Cette année, le protagoniste de Munich, c'est Yang Jiechi, le ministre chinois des Affaires étrangères. Ce dernier a assuré aux participants que son pays serait une force positive dans le monde et contribuerait à la paix, tant que prévaudrait ce qu'il a appelé «un esprit de coopération». Il s'est servi de ces affirmations comme toile de fonds pour déplorer, comme il n'a eu de cesse de le faire, les énormes ventes d'armes américaines à Taiwan. Le chef de la diplomatie chinoise a également réitéré que la priorité de son pays ne peut être autre que d'arracher à la misère la grande majorité de ses compatriotes.
Bien que la priorité de la Chine soit son développement économique - et c'est normal -, le géant asiatique ne se désintéresse pas de son pouvoir militaire. Il dispose du plus gros effectif militaire au monde (2,25 millions d'hommes, soit 0,17 % de sa population). Viennent ensuite les Etats-Unis avec 1,5 millions de soldats, soit 0,5 % de sa population), l'Inde, la Corée du Nord et la Russie. Il est évident que la puissance militaire dépend autant, voire plus, de l'argent et de la technologie que du nombre de soldats. Le budget militaire des Etats-Unis correspond à 50 % des dépenses militaires globales du reste de la planète! Ceux de la Chine et de la Russie représentent respectivement 8 % et 5 % du cumul des budgets militaires du monde entier. Il n'y a que 25 pays - presque tous ceux du Moyen-Orient - dont le budget militaire dépasse celui des Etats-Unis (proportionnellement à la taille de leur économie). La superpuissance américaine est le principal exportateur d'armes: 68 % des ventes dans le monde.

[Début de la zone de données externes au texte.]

(* ===== verification/Json.v ===== *)
(** JSON values as the code holds them: plain JavaScript objects and arrays.

    An object is the list of its own enumerable string-keyed data properties in
    [Object.keys] order: array-index keys ascending, then the other keys in
    creation order.  [obj_set] is [Object.defineProperty] (or a spread or
    assignment) of an own data property, [obj_delete] is [delete].

    [json_eqv] is the equality the code can observe on JSON data: [===] on
    primitives (so [0] and [-0] are equal), elementwise on arrays, by key on
    objects whatever the key order. *)
From Stdlib Require Import Sorted.
From S2P Require Import Prelude JsBase.

(** * Objects as ordered property lists *)

Section Objects.
Context {V : Type}.
Implicit Types (o : list (jsstr * V)) (k : jsstr) (v : V).

(** The array index a key spells ([CanonicalNumericIndexString] below
    [2^32 - 1]). *)
Definition parse_decimal k : option Z :=
  foldl (fun acc u => match acc with
                      | Some n => if in_range 0x30 0x39 u then Some (10 * n + (u - 0x30)) else None
                      | None => None
                      end) (Some 0) k.

Definition array_index k : option Z :=
  match parse_decimal k with
  | Some n => if (n <? 2 ^ 32 - 1) && bool_decide (js_of_Z n = k) then Some n else None
  | None => None
  end.

(** [k1] is listed before [k2] when [k2] is added after [k1]. *)
Definition key_before k1 k2 : Prop :=
  match array_index k1, array_index k2 with
  | Some a, Some b => a < b
  | Some _, None => True
  | None, Some _ => False
  | None, None => k1 <> k2
  end.

Fixpoint obj_get o k : option V :=
  match o with
  | [] => None
  | (k', v) :: o => if decide (k' = k) then Some v else obj_get o k
  end.

(** [Object.hasOwn(o, k)]. *)
Definition obj_has o k : bool := match obj_get o k with Some _ => true | None => false end.

(** [Object.keys(o)]. *)
Definition obj_keys o : list jsstr := fst <$> o.

Fixpoint obj_replace o k v : list (jsstr * V) :=
  match o with
  | [] => []
  | (k', v') :: o => if decide (k' = k) then (k, v) :: o else (k', v') :: obj_replace o k v
  end.

(** Where a new array-index key goes: before the first key that is not a
    smaller array index. *)
Fixpoint obj_insert_index (n : Z) o k v : list (jsstr * V) :=
  match o with
  | [] => [(k, v)]
  | (k', v') :: o' =>
      match array_index k' with
      | Some m => if m <? n then (k', v') :: obj_insert_index n o' k v else (k, v) :: o
      | None => (k, v) :: o
      end
  end.

Definition obj_set o k v : list (jsstr * V) :=
  if obj_has o k then obj_replace o k v
  else match array_index k with
       | Some n => obj_insert_index n o k v
       | None => o ++ [(k, v)]
       end.

Definition obj_delete o k : list (jsstr * V) := List.filter (fun kv => negb (bool_decide (fst kv = k))) o.
Definition assertValidOp (op : json) : result delta_err Op :=
  match op with
  | JArr [] => Err (TypeErr "op is not a tuple")
  | JArr (JStr verb :: args) =>
      if verb_is verb "r" then
        match args with [v] => Ok (OpR v) | _ => Err (TypeErr "r arity") end
      else if verb_is verb "s" then
        match args with
        | [p; v] => p ← assertPathArg true p; Ok (OpS p v)
        | _ => Err (TypeErr "s arity")
        end
      else if verb_is verb "d" then
        match args with
        | [p] => p ← assertPathArg true p; Ok (OpD p)
        | _ => Err (TypeErr "d arity")
        end
      else if verb_is verb "a" then
        match args with
        | [p; JStr s] => p ← assertPathArg true p; Ok (OpA p s)
        | _ => Err (TypeErr "a shape")
        end
      else if verb_is verb "t" then
        match args with
        | [p; n] => n ← assertCount "t shape" n; p ← assertPathArg true p; Ok (OpT p n)
        | _ => Err (TypeErr "t shape")
        end
      else if verb_is verb "p" then
        match args with
        | [p; i; r; items] =>
            p ← assertPathArg false p;
            i ← assertCount "p index" i;
            r ← assertCount "p remove" r;
            match items with
            | JArr items => Ok (OpP p i r items)
            | _ => Err (TypeErr "p items")
            end
        | _ => Err (TypeErr "p arity")
        end
      else if verb_is verb "m" then
        match args with
        | [p; m] => p ← assertPathArg false p; m ← assertPermutation m; Ok (OpM p m)
        | _ => Err (TypeErr "m arity")
        end
      else Err (TypeErr "unknown op verb")
  | JArr (_ :: _) => Err (TypeErr "unknown op verb")
  | _ => Err (TypeErr "op is not a tuple")
  end.

(** * Arrays *)

(** [l[i]]; the guard keeps huge indices from being counted out in unary. *)
Definition nth_N {A} (l : list A) (i : N) : option A :=
  if (i <? N.of_nat (length l))%N then l !! N.to_nat i else None.

(** [target.splice(index, remove, ...items)] for [index, remove >= 0]: the new
    array and the removed elements. *)
Definition js_splice {A} (l : list A) (index remove : N) (items : list A) : list A * list A :=
  let start := N.to_nat (N.min index (N.of_nat (length l))) in
  let count := N.to_nat (N.min remove (N.of_nat (length l - start))) in
  (take start l ++ items ++ drop (start + count) l, take count (drop start l)).

#[global] Arguments js_splice : simpl never.
(* ===== verification/DeltaDiff.v ===== *)
(** [packages/chord/src/delta/index.ts]: the structural differ behind a flush.

    [diffValue before after path scan out] pushes the operations that turn
    [before] into [after]; here it returns them.  The [before === after] test on
    containers is the oracle [same], a function of the path the differ has
    reached: the code may stop wherever both sides are one object, and the
    theorems hold for every oracle that answers truthfully ([same_ok]). *)
From S2P Require Import Prelude JsBase JsText Json DeltaOps DeltaApply.

(** * Overlap of two strings *)

(** The loop over the occurrences of [head]: [candidates] is what is left of
    [maxCandidates], [k] the occurrence at hand. *)
Fixpoint overlap_loop (tail b head : jsstr) (candidates : nat) (k : option nat) : option nat :=
  match k, candidates with
  | Some k, S candidates =>
      let n := (length tail - k)%nat in
      if (n <=? length b)%nat && bool_decide (drop k tail = take n b) then Some n
      else overlap_loop tail b head candidates (index_of tail head (k + 1))
  | _, _ => None
  end.

(** Candidates for a head of length [h]. *)
Definition overlap_probe (tail b : jsstr) (maxCandidates h : nat) : option nat :=
  let head := take h b in
  overlap_loop tail b head maxCandidates (index_of tail head 0).

Definition overlap (a b : jsstr) (scan : N) (probe maxCandidates : nat) : nat :=
  if bool_decide (a = []) || bool_decide (b = []) || (scan =? 0)%N then 0%nat
  else
    let tail := if (scan <? N.of_nat (length a))%N then drop (length a - N.to_nat scan) a else a in
    let h := Nat.min probe (length b) in
    match overlap_probe tail b maxCandidates h with
    | Some n => n
    | None =>
        if (h =? 1)%nat then 0%nat
        else default 0%nat (overlap_probe tail b maxCandidates 1)
    end.

Definition overlap_probe_default : nat := 64.
Definition overlap_candidates_default : nat := 8.

(** * The differ *)

Definition emitSet (p : path) (value : json) : list Op :=
  let snapshot := cloneJson value in
  match p with
  | [] => [OpR snapshot]
  | _ => [OpS p snapshot]
  end.

(** The code throws on the empty path; the differ deletes properties only. *)
Definition emitDelete (p : path) : list Op := [OpD p].

(** The number of equal leading elements. *)
Fixpoint common_prefix (before after : list json) : nat :=
  match before, after with
  | b :: before, a :: after => if jsonEqual b a then S (common_prefix before after) else 0%nat
  | _, _ => 0%nat
  end.

Section Differ.
Variable scan : N.
Variable same : path -> bool.

Definition strict_eq_at (p : path) (before after : json) : bool :=
  prim_strict_eq before after || (isObj before && isObj after && same p).

Definition diffString (before after : jsstr) (p : path) : list Op :=
  if bool_decide (before = after) then []
  else if bool_decide (p = []) then emitSet p (JStr after)
  else if (length before <? length after)%nat && bool_decide (take (length before) after = before) then
    [OpA p (drop (length before) after)]
  else
    let shared := overlap before after scan overlap_probe_default overlap_candidates_default in
    if (shared =? 0)%nat then [OpS p (JStr after)]
    else
      OpT p (N.of_nat (length before - shared)) ::
      (if (shared <? length after)%nat then [OpA p (drop shared after)] else []).

Section Recursion.
Variable diffValue : json -> json -> path -> list Op.

Definition diff_property (before : list (jsstr * json)) (p : path) (kv : jsstr * json) : list Op :=
  let (key, after) := kv in
  match obj_get before key with
  | Some b => diffValue b after (p ++ [SStr key])
  | None => emitSet (p ++ [SStr key]) after
  end.

Definition drop_property (after : list (jsstr * json)) (p : path) (key : jsstr) : list Op :=
  if obj_has after key then [] else emitDelete (p ++ [SStr key]).

Definition diffObject (before after : list (jsstr * json)) (p : path) : list Op :=
  if existsb reserved (obj_keys before ++ obj_keys after) then emitSet p (JObj after)
  else
    flat_map (diff_property before p) after ++ flat_map (drop_property after p) (obj_keys before).

(** The loops [for (index ...) diffValue(before[index], after[index], ...)], as
    far as the shorter side. *)
Fixpoint diff_indices (p : path) (index : N) (before after : list json) {struct after} : list Op :=
  match after, before with
  | a :: after, b :: before =>
      diffValue b a (p ++ [SNum index]) ++ diff_indices p (index + 1) before after
  | _, _ => []
  end.

Definition diffArray (before after : list json) (p : path) : list Op :=
  if (length before =? length after)%nat then diff_indices p 0 before after
  else
    let prefix := common_prefix before after in
    let suffix := common_prefix (rev (drop prefix before)) (rev (drop prefix after)) in
    let shorter := Nat.min (length before) (length after) in
    if (prefix + suffix =? shorter)%nat then
      let remove := (length before - prefix - suffix)%nat in
      let items := take (length after - suffix - prefix) (drop prefix after) in
      if (prefix =? 0)%nat && (remove =? length before)%nat then emitSet p (JArr after)
      else [OpP p (N.of_nat prefix) (N.of_nat remove) (cloneJson <$> items)]
    else
      diff_indices p 0 before after ++
      (if (length before <? length after)%nat then
         [OpP p (N.of_nat (length before)) 0 (cloneJson <$> drop (length before) after)]
       else if (length after <? length before)%nat then
         if (length after =? 0)%nat then emitSet p (JArr after)
         else [OpP p (N.of_nat (length after)) (N.of_nat (length before - length after)) []]
       else []).
End Recursion.
Lemma check_complete h j levels anc v :
  json_repr h v j -> (json_levels j <= levels)%nat -> ancestors_ok (json_tree_repr h) anc (tree_of_json j) ->
  check h levels anc v = true.
Proof.
  revert levels anc v. induction j as [|b|n|s|js IH|o IH] using json_ind; intros [|levels] anc v Hv Hl Ha;
    try (unfold json_levels in Hl; cbn in Hl; lia);
    inversion Hv as [| | | |l slots ? El Hs|l props ? El Hs]; subst; try done.
  - assert (json_tree_repr h (VRef l) (tree_of_json (JArr js))) as Ht by by exists (JArr js).
    cbn [check]. rewrite El.
    assert (length (omap id slots) = length slots) as Hlen.
    { clear -Hs. induction Hs as [|s j ss jj (v & -> & _) _ IHs]; cbn; [done|]. by rewrite IHs. }
    unfold slot_key_count. rewrite Hlen, !Nat.add_0_r, Nat.eqb_refl. cbn [negb orb Nat.ltb Nat.leb].
    rewrite bool_decide_eq_false_2 by (eapply ancestors_ok_notin; eauto using json_tree_repr_fun).
    apply forallb_forall. intros slot Hin%list_elem_of_In.
    destruct (Forall2_elem_l _ _ _ _ Hs Hin) as (j & Hj & v & -> & Hvj). cbn [data enumerable accessor negb andb pvalue].
    rewrite Forall_forall in IH. apply (IH j Hj); [done| |].
    + apply json_levels_arr in Hl. rewrite Forall_forall in Hl. by apply Hl.
    + eapply ancestors_ok_child; [exact Ha|exact Ht|]. apply tree_levels_elem. by apply list_elem_of_fmap_2.
  - assert (json_tree_repr h (VRef l) (tree_of_json (JObj o))) as Ht by by exists (JObj o).
    cbn [check]. rewrite El. cbn [length Nat.ltb Nat.leb].
    rewrite bool_decide_eq_false_2 by (eapply ancestors_ok_notin; eauto using json_tree_repr_fun).
    apply forallb_forall. intros kp Hin%list_elem_of_In.
    destruct (Forall2_elem_l _ _ _ _ Hs Hin) as (kj & Hj & _ & v & -> & Hvj). cbn [data enumerable accessor negb andb pvalue].
    rewrite Forall_forall in IH. apply (IH kj Hj); [done| |].
    + apply json_levels_obj in Hl. rewrite Forall_forall in Hl. by apply Hl.
    + eapply ancestors_ok_child; [exact Ha|exact Ht|].
      apply (tree_levels_value (fst kj, tree_of_json (snd kj))).
      by apply (list_elem_of_fmap_2 (fun kv => (fst kv, tree_of_json (snd kv)))).
Qed.

(** Strict JSON stands for its tree. *)
Lemma json_repr_heap_repr h v j : json_repr h v j -> heap_repr h v (tree_of_json j).
Proof.
  revert v. induction j as [|b|n|s|js IH|o IH] using json_ind; intros v Hv;
    inversion Hv as [| | | |l slots ? El Hs|l props ? El Hs]; subst; cbn [tree_of_json]; try by constructor.
  - eapply repr_arr; [done|]. clear Hv El. induction Hs as [|s j ss js (v & -> & Hv) _ IHs]; cbn; [done|].
    apply Forall_cons in IH as [Hj IH]. constructor; [|by apply IHs]. exists (data v). split; [done|]. by apply Hj.
  - eapply repr_obj; [done|done|]. clear Hv El. induction Hs as [|[k p] [k' j] ss js [Hk (v & Hp & Hv)] _ IHs]; cbn; [done|].
    apply Forall_cons in IH as [Hj IH]. cbn in Hk, Hp, Hv. subst k' p. unfold defined_props. cbn [omap list_omap fst snd data enumerable pvalue andb].
    rewrite bool_decide_eq_false_2; [|eapply heap_repr_not_undef; by apply Hj]. cbn [negb].
    constructor; [|by apply IHs]. split; [done|]. by apply Hj.
Qed.

Lemma isJsonValue_check h v : isJsonValue h v = check h json_max_levels ∅ v.
Proof. reflexivity. Qed.

(** [isJsonValue] accepts exactly the strict JSON values of at most 512 nested
    containers above a leaf. *)
Lemma isJsonValue_json h v : isJsonValue h v = true <-> exists j, json_repr h v j /\ (json_levels j <= json_max_levels)%nat.
Proof.
  rewrite isJsonValue_check. split; [apply check_sound|]. intros (j & Hj & Hl).
  apply (check_complete h j); [done|done|]. by intros a ?%elem_of_empty.
Qed.
(** Making room and storing [n] bytes appends them. *)
Lemma write_store max w acc bs :
  wrepr max w acc -> wrote max acc bs (w ← ensureCapacity w (length bs); Ok (store w bs)).
Proof.
  intros (Hm & Ho & Hl & Ht & Hle). unfold ensureCapacity, wrote. rewrite Hm, Ho.
  change (Z.of_nat (length acc)) with (len acc). change (Z.of_nat (length bs)) with (len bs).
  destruct (max <? len acc + len bs) eqn:E; [done|]. cbn [throw_if mbind result_bind].
  assert (forall buf, (length acc + length bs <= length buf)%nat -> take (length acc) buf = acc ->
    wrepr max (store (Writer buf (length acc) max) bs) (acc ++ bs)) as Hstore.
  { intros buf Hb Hta. unfold store, wrepr. cbn [w_maxByteLength offset buffer]. rewrite length_app, length_buf_set by done.
    split_and!; [done|done|done| |rewrite len_app; bool_lia]. unfold buf_set. rewrite Hta.
    rewrite app_assoc. rewrite take_app_le by (rewrite length_app; lia). by rewrite take_ge by (rewrite length_app; lia). }
  destruct (len acc + len bs <=? Z.of_nat (length (buffer w))) eqn:E2; cbn [mbind result_bind].
  - eexists. split; [done|]. destruct w as [buf off max']. cbn in *. subst. apply Hstore; [|done].
    unfold len in *. bool_lia.
  - eexists. split; [done|].
    pose proof (grow_ge max (len acc + len bs) (Z.max 1 (Z.of_nat (length (buffer w)))) ltac:(bool_lia)) as Hg.
    set (cap := grow _ _ _ _) in *. clearbody cap. unfold len in *.
    assert (length (buffer w) <= length (replicate (Z.to_nat cap) 0%Z))%nat as Hlen by (rewrite length_replicate; bool_lia).
    apply Hstore.
    + rewrite length_buf_set by lia. rewrite length_replicate. lia.
    + unfold buf_set. rewrite take_0. cbn [app]. rewrite take_app_le by lia. done.
Qed.

Lemma writeBytes_wrote max w acc bs : wrepr max w acc -> wrote max acc bs (writeBytes w bs).
Proof. apply write_store. Qed.

Lemma writeByte_wrote max w acc b : wrepr max w acc -> 0 <= b < 256 -> wrote max acc [b] (writeByte w b).
Proof.
  intros Hw Hb. unfold writeByte, u8. change (2 ^ 8) with 256. rewrite Z.mod_small by done. by apply (write_store max w acc [b]).
Qed.

Lemma store_bytes_16 v : 0 <= v < 2 ^ 16 -> [u8 (Z.shiftr (u32 v) 8); u8 v] = be_bytes 2 v.
Proof.
  intros Hv. unfold u8, u32. rewrite Z.shiftr_div_pow2, (Z.mod_small v) by lia. cbn. by rewrite Z.div_1_r.
Qed.

Lemma store_bytes_32 v :
  0 <= v < 2 ^ 32 ->
  [u8 (Z.shiftr (u32 v) 24); u8 (Z.shiftr (u32 v) 16); u8 (Z.shiftr (u32 v) 8); u8 v] = be_bytes 4 v.
Proof.
  intros Hv. unfold u8, u32. rewrite !Z.shiftr_div_pow2, (Z.mod_small v) by lia. cbn. by rewrite Z.div_1_r.
Qed.

Lemma writeUint16_wrote max w acc v :
  wrepr max w acc -> 0 <= v < 2 ^ 16 -> wrote max acc (be_bytes 2 v) (writeUint16 w v).
Proof. intros Hw Hv. unfold writeUint16. rewrite store_bytes_16 by done. by apply (write_store max w acc (be_bytes 2 v)). Qed.

Lemma writeUint32_wrote max w acc v :
  wrepr max w acc -> 0 <= v < 2 ^ 32 -> wrote max acc (be_bytes 4 v) (writeUint32 w v).
Proof. intros Hw Hv. unfold writeUint32. rewrite store_bytes_32 by done. by apply (write_store max w acc (be_bytes 4 v)). Qed.

Lemma be_bytes_split n m z : 0 <= z -> be_bytes (n + m) z = be_bytes n (z / 2 ^ (8 * Z.of_nat m)) ++ be_bytes m z.
Proof.
  intros Hz. induction n as [|n IH]; [done|]. cbn [Nat.add be_bytes app]. rewrite IH. f_equal. f_equal.
  rewrite Z.div_div by lia. f_equal. rewrite <- Z.pow_add_r by lia. f_equal. lia.
Qed.

Lemma be_bytes_mod n z : be_bytes n (z mod 2 ^ (8 * Z.of_nat n)) = be_bytes n z.
Proof.
  set (p := 2 ^ (8 * Z.of_nat n)).
  transitivity (be_bytes n (z / p * p + z mod p)); [by unfold p; rewrite be_bytes_add_high|].
  f_equal. pose proof (Z.div_mod z p ltac:(unfold p; lia)). lia.
Qed.

Lemma writeUint64_wrote max w acc v :
  wrepr max w acc -> 0 <= v < 2 ^ 64 -> wrote max acc (be_bytes 8 v) (writeUint64 w v).
Proof.
  intros Hw Hv. unfold writeUint64, UINT32_BASE. rewrite (be_bytes_split 4 4) by lia.
  change (8 * Z.of_nat 4) with 32. change 0x100000000 with (2 ^ 32).
  replace (v - v / 2 ^ 32 * 2 ^ 32) with (v mod 2 ^ 32) by (rewrite Z.mod_eq by lia; lia).
  rewrite <- (be_bytes_mod 4 v). change (8 * Z.of_nat 4) with 32.
  apply wrote_bind; [apply writeUint32_wrote; [done|]|intros w' Hw'; apply writeUint32_wrote; [done|]].
  - split; [apply Z.div_pos; lia|]. apply Z.div_lt_upper_bound; lia.
  - apply Z.mod_pos_bound. lia.
Qed.

Lemma lor_prefix m i : 0 <= i < 32 -> Z.lor (Z.shiftl m 5) i = m * 32 + i.
Proof.
  intros Hi. change 32 with (2 ^ 5) in *. rewrite <- Z.shiftl_mul_pow2 by lia. symmetry. apply Z.add_nocarry_lor.
  apply Z.bits_inj'. intros n Hn. rewrite Z.land_spec, Z.bits_0. destruct (decide (n < 5)).
  - by rewrite Z.shiftl_spec_low by lia.
  - rewrite <- (Z.mod_small i (2 ^ 5)) by lia. rewrite Z.mod_pow2_bits_high by lia. by rewrite andb_false_r.
Qed.

Lemma writeArgument_wrote max w acc m n :
  wrepr max w acc -> 0 <= m < 8 -> 0 <= n < 2 ^ 64 -> wrote max acc (arg_bytes m n) (writeArgument w m n).
Proof.
  intros Hw Hm Hn. unfold writeArgument, arg_bytes.
  rewrite (lor_prefix m 24), (lor_prefix m 25), (lor_prefix m 26), (lor_prefix m 27) by lia.
  destruct (n <? 24) eqn:E1; [rewrite lor_prefix by bool_lia; apply writeByte_wrote; [done|bool_lia]|].
  assert (forall i b k, 0 <= i < 32 ->
    (forall w', wrepr max w' (acc ++ [m * 32 + i]) -> wrote max (acc ++ [m * 32 + i]) b (k w')) ->
    wrote max acc ((m * 32 + i) :: b) (w0 ← writeByte w (m * 32 + i); k w0)) as Hhead.
  { intros i b k Hi Hk. apply (wrote_bind max acc [m * 32 + i] b); [apply writeByte_wrote; [done|lia]|done]. }
  destruct (n <=? 0xff) eqn:E2.
  { apply Hhead; [lia|]. intros w' Hw'. replace (be_bytes 1 n) with [n]; [apply writeByte_wrote; [done|bool_lia]|].
    cbn. rewrite Z.div_1_r, Z.mod_small by bool_lia. done. }
  destruct (n <=? 0xffff) eqn:E3.
  { apply Hhead; [lia|]. intros w' Hw'. apply writeUint16_wrote; [done|bool_lia]. }
  destruct (n <=? MAX_UINT32) eqn:E4; unfold MAX_UINT32 in *.
  { apply Hhead; [lia|]. intros w' Hw'. apply writeUint32_wrote; [done|bool_lia]. }
  apply Hhead; [lia|]. intros w' Hw'. by apply writeUint64_wrote.
Qed.

Lemma writeFloat64_wrote max w acc bits :
  wrepr max w acc -> wrote max acc (0xfb :: be_bytes 8 bits) (writeFloat64 w bits).
Proof. intros Hw. apply (write_store max w acc (0xfb :: be_bytes 8 bits) Hw). Qed.

(** * The encoder writes the canonical bytes *)

(** Limits within what [resolveOptions] lets through. *)
Definition options_ok (o : ResolvedCborOptions) : Prop :=
  0 <= maxByteLength o <= MAX_UINT32 /\ 0 <= maxContainerLength o <= MAX_UINT32 /\ 0 <= maxDepth o <= MAX_CONFIGURED_DEPTH.

Lemma resolveLimit_Ok name v max z : resolveLimit name v max = Ok z -> 0 <= z <= max.
Proof.
  unfold resolveLimit. intros H. res_inv.
  match goal with H : (_ || _) = false |- _ => apply orb_false_iff in H as [[_ ?]%orb_false_iff ?] end. bool_lia.
Qed.

Lemma resolveOptions_ok c o : resolveOptions c = Ok o -> options_ok o.
Proof.
  unfold resolveOptions. intros H. res_inv.
  repeat match goal with H : resolveLimit _ _ _ = Ok _ |- _ => apply resolveLimit_Ok in H end. done.
Qed.

Section Encoder.
Variable o : ResolvedCborOptions.
Hypothesis Ho : options_ok o.
Variable h : heap.
#[local] Abbreviation max := (maxByteLength o).

Lemma utf8_check s : str_wf s -> bool_decide (utf8_decode (utf8_encode s) = Some s) = is_well_formed s.
Proof.
  intros Hs. rewrite utf8_decode_encode by done. apply Bool.eq_true_iff_eq.
  rewrite bool_decide_eq_true, <- to_well_formed_id by done. split; [by intros [= ?]|by intros ->].
Qed.

Lemma u32_arg n : 0 <= n <= MAX_UINT32 -> 0 <= n < 2 ^ 64.
Proof. unfold MAX_UINT32. lia. Qed.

Les Talibans et les pirates
Ces chiffres colossaux n'ont pourtant pas été suffisants pour mettre en échec les ennemis les plus dangereux de l'Amérique. Al-Qaïda, les talibans et les pirates somaliens occupent plus que jamais l'esprit de tous les responsables de la sécurité. L'organisation terroriste n'a pas cessé d'être une menace, bien qu'elle soit affaiblie et que nombre de ses chefs soient morts, aient été neutralisés ou capturés. En fait, Al-Qaïda est davantage une menace du fait de sa capacité d'inciter des individus ou des petits groupes à agir de façon autonome, encourageant par là même d'autres terroristes islamiques; ce n'est pas grâce à ses rares opérations centralisées. Par ailleurs, les talibans ont forcé le gendarme du monde - qui dispose du matériel militaire le plus perfectionné - à trouver des alternatives fondées sur le dialogue et la concertation puisque, manifestement, défaire les talibans militairement est impossible ou serait trop lourd sur les plans humain et financier. (Notons que les pirates du Golfe d'Aden poursuivent aussi leurs opérations même s'ils doivent affronter la flotte multinationale la plus sophistiqué de notre temps.)
Depuis plusieurs décennies, on constate que les conflits armés entre les pays diminuent. En revanche, les guerres civiles, les insurrections, les rébellions armées et tous les modes de guerres possibles entre des acteurs qui n'ont aucun rôle à jouer à Munich (ou dans d'autres conférences de ce genre) sont en hausse. Ce sont ces conflits qui demeureront la principale menace à la paix mondiale, pas une Chine qui monte en puissance!